DATA TO PROCESS START
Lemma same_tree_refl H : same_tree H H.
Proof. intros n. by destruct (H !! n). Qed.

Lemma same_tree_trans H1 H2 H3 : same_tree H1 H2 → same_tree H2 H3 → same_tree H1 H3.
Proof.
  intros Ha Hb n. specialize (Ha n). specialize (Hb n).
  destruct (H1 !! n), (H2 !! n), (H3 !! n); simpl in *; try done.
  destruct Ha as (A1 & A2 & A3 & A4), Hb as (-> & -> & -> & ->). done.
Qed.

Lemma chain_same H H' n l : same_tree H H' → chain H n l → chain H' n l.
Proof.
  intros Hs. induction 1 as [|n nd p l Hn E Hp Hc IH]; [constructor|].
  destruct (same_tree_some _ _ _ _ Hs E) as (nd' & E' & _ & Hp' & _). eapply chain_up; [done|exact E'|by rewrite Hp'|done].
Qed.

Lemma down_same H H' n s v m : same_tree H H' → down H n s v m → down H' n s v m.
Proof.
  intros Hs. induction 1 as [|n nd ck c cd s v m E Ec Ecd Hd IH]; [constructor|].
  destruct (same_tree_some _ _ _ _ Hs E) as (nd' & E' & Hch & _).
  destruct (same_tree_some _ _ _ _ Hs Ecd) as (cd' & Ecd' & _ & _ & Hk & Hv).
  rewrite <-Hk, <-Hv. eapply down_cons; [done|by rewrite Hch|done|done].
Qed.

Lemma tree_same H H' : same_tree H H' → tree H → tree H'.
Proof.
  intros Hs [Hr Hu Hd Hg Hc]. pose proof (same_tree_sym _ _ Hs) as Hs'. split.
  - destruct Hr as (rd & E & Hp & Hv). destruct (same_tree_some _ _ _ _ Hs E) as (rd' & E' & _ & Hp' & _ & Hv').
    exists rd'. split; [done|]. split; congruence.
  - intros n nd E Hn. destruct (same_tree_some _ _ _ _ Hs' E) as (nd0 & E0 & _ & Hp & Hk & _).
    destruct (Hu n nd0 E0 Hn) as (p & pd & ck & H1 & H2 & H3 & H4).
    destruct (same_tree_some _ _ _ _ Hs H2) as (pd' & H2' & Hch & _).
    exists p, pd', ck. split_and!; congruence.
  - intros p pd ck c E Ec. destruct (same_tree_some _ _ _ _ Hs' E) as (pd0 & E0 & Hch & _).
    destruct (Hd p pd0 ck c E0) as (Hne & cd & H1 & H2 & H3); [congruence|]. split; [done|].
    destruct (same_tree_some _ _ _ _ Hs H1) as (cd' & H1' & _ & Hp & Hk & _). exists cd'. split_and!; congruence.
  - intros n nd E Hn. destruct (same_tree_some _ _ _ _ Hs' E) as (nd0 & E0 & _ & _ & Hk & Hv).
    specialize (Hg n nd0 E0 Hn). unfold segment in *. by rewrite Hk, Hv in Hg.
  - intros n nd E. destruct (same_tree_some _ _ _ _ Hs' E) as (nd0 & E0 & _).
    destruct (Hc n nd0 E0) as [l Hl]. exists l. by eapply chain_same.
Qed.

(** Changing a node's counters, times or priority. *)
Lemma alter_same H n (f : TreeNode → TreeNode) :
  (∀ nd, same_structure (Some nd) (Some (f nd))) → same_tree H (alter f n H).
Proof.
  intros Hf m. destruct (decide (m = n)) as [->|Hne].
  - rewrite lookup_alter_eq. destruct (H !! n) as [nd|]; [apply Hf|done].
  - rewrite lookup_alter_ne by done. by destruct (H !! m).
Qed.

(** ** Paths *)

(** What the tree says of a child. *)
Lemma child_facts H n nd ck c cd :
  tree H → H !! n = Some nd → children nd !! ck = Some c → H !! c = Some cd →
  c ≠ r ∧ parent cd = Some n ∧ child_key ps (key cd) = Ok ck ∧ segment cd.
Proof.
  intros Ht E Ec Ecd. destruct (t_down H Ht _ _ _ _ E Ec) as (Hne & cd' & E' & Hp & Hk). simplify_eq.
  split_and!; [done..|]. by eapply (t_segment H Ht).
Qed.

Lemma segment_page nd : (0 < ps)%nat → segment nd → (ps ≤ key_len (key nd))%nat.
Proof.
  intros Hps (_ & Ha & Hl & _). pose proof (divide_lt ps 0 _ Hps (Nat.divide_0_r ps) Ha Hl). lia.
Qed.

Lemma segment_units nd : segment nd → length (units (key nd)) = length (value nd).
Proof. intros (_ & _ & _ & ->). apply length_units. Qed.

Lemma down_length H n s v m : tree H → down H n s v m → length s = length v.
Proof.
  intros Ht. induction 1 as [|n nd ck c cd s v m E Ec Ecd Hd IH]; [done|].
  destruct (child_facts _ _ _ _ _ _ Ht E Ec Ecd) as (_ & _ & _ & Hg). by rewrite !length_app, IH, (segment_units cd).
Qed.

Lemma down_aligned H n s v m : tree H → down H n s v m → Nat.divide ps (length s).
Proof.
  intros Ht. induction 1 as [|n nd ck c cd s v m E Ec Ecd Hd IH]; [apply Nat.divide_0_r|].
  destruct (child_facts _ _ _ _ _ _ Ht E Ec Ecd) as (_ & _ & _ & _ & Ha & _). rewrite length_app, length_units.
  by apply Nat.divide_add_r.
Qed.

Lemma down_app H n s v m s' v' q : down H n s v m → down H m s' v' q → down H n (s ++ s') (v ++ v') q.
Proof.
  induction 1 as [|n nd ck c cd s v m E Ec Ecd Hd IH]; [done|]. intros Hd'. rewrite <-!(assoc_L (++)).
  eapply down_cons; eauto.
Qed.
DATA TO PROCESS END
DATA TO PROCESS START
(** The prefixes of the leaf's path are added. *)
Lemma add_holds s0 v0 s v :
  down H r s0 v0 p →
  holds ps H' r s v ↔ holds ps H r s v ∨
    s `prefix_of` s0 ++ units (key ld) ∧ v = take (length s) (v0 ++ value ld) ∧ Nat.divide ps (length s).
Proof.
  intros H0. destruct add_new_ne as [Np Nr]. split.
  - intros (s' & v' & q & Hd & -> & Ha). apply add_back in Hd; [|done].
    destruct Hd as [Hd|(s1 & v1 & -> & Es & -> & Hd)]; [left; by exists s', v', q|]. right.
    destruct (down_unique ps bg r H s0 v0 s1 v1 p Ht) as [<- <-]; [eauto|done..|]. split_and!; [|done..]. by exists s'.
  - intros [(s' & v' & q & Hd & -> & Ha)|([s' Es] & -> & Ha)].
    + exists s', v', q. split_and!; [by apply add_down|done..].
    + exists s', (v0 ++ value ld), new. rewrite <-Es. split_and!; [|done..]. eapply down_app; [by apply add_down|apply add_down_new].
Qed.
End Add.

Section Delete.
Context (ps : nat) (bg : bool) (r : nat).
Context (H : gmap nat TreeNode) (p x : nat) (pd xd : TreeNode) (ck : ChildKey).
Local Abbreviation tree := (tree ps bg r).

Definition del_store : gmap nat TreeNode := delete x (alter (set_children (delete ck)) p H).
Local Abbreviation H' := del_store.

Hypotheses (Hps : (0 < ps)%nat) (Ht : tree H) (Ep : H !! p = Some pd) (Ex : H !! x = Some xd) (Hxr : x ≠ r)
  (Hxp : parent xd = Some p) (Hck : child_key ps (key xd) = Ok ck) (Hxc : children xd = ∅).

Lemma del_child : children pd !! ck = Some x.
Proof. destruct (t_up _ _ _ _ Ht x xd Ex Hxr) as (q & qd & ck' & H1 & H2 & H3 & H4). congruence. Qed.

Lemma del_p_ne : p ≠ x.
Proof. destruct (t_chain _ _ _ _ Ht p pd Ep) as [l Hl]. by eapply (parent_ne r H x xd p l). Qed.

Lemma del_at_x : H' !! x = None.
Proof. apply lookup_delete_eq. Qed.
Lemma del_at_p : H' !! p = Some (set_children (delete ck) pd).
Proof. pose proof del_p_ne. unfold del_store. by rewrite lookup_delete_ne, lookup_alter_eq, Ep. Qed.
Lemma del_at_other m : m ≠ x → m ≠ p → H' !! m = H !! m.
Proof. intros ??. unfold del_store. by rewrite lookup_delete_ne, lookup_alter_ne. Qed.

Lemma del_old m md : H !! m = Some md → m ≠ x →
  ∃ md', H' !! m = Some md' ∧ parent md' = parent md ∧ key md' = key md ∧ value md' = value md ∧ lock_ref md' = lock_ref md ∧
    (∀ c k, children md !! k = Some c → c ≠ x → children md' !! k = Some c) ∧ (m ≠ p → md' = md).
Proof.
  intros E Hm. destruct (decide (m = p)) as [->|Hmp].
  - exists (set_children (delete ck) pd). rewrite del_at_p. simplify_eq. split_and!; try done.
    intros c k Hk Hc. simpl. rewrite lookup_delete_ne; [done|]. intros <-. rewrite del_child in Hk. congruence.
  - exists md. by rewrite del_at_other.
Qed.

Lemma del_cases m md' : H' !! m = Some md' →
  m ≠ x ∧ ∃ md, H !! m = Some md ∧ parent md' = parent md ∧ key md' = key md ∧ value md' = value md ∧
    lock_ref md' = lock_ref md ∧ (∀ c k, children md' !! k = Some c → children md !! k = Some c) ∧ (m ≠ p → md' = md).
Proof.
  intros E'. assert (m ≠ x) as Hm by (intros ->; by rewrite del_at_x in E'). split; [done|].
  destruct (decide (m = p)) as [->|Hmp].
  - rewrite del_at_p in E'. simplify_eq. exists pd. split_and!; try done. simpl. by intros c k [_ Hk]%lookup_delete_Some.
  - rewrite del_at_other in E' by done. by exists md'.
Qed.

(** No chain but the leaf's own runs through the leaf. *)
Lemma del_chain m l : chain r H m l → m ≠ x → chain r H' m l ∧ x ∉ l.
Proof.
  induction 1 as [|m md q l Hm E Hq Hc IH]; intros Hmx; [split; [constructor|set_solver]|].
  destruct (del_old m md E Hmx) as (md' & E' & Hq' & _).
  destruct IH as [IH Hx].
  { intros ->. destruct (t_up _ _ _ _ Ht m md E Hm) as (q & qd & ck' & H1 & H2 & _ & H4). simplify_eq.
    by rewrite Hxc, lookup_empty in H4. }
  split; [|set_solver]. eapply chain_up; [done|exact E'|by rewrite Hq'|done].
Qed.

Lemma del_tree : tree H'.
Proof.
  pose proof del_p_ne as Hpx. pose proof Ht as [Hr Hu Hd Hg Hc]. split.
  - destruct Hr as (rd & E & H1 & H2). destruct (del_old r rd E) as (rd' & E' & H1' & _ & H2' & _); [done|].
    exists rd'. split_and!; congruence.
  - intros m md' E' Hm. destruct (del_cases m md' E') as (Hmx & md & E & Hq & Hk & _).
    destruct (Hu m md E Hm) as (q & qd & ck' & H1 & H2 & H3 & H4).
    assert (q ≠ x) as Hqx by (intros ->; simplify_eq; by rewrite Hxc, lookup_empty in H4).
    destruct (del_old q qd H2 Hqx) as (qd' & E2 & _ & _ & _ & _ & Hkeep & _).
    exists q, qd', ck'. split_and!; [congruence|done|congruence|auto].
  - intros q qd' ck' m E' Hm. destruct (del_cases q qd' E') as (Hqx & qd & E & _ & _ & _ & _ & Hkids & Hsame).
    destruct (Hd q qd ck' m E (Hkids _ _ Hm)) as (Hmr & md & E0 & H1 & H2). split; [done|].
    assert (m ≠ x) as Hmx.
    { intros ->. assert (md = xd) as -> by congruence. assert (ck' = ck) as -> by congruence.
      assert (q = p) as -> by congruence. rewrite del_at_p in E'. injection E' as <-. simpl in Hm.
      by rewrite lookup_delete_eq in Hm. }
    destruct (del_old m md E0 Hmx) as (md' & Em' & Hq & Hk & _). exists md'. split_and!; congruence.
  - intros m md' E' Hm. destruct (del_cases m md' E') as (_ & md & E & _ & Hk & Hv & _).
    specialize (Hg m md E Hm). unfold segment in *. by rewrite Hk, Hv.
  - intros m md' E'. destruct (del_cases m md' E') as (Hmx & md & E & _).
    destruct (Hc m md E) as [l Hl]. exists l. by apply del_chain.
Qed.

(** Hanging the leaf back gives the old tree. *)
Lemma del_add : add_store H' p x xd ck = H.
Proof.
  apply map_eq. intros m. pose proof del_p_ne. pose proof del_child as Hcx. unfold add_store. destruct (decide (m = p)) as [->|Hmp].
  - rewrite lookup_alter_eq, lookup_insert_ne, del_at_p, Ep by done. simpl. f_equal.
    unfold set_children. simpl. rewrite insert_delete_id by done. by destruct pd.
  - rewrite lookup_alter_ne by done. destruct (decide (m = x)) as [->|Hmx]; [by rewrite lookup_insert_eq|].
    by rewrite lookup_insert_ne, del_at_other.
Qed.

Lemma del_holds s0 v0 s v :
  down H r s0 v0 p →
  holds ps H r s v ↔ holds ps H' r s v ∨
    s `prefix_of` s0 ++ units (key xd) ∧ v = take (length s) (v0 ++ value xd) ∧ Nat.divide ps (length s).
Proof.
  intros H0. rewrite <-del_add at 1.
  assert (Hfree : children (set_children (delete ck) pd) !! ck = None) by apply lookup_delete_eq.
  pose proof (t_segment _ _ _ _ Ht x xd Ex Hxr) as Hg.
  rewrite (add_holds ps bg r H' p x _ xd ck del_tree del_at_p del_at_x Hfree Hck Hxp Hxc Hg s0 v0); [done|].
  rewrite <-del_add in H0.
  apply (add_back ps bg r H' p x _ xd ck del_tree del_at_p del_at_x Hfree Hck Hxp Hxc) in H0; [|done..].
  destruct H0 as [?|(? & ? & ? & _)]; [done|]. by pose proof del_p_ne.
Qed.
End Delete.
DATA TO PROCESS END
Using the records above, copy word for word the line with "assert (q ≠", the line with "intros H0. rewrite <-del_add at 1.", and every line between them.

    assert (q ≠ x) as Hqx by (intros ->; simplify_eq; by rewrite Hxc, lookup_empty in H4).
    destruct (del_old q qd H2 Hqx) as (qd' & E2 & _ & _ & _ & _ & Hkeep & _).
    exists q, qd', ck'. split_and!; [congruence|done|congruence|auto].
  - intros q qd' ck' m E' Hm. destruct (del_cases q qd' E') as (Hqx & qd & E & _ & _ & _ & _ & Hkids & Hsame).
    destruct (Hd q qd ck' m E (Hkids _ _ Hm)) as (Hmr & md & E0 & H1 & H2). split; [done|].
    assert (m ≠ x) as Hmx.
    { intros ->. assert (md = xd) as -> by congruence. assert (ck' = ck) as -> by congruence.
      assert (q = p) as -> by congruence. rewrite del_at_p in E'. injection E' as <-. simpl in Hm.
      by rewrite lookup_delete_eq in Hm. }
    destruct (del_old m md E0 Hmx) as (md' & Em' & Hq & Hk & _). exists md'. split_and!; congruence.
  - intros m md' E' Hm. destruct (del_cases m md' E') as (_ & md & E & _ & Hk & Hv & _).
    specialize (Hg m md E Hm). unfold segment in *. by rewrite Hk, Hv.
  - intros m md' E'. destruct (del_cases m md' E') as (Hmx & md & E & _).
    destruct (Hc m md E) as [l Hl]. exists l. by apply del_chain.
Qed.

(** Hanging the leaf back gives the old tree. *)
Lemma del_add : add_store H' p x xd ck = H.
Proof.
  apply map_eq. intros m. pose proof del_p_ne. pose proof del_child as Hcx. unfold add_store. destruct (decide (m = p)) as [->|Hmp].
  - rewrite lookup_alter_eq, lookup_insert_ne, del_at_p, Ep by done. simpl. f_equal.
    unfold set_children. simpl. rewrite insert_delete_id by done. by destruct pd.
  - rewrite lookup_alter_ne by done. destruct (decide (m = x)) as [->|Hmx]; [by rewrite lookup_insert_eq|].
    by rewrite lookup_insert_ne, del_at_other.
Qed.

Lemma del_holds s0 v0 s v :
  down H r s0 v0 p →
  holds ps H r s v ↔ holds ps H' r s v ∨
    s `prefix_of` s0 ++ units (key xd) ∧ v = take (length s) (v0 ++ value xd) ∧ Nat.divide ps (length s).
Proof.
  intros H0. rewrite <-del_add at 1.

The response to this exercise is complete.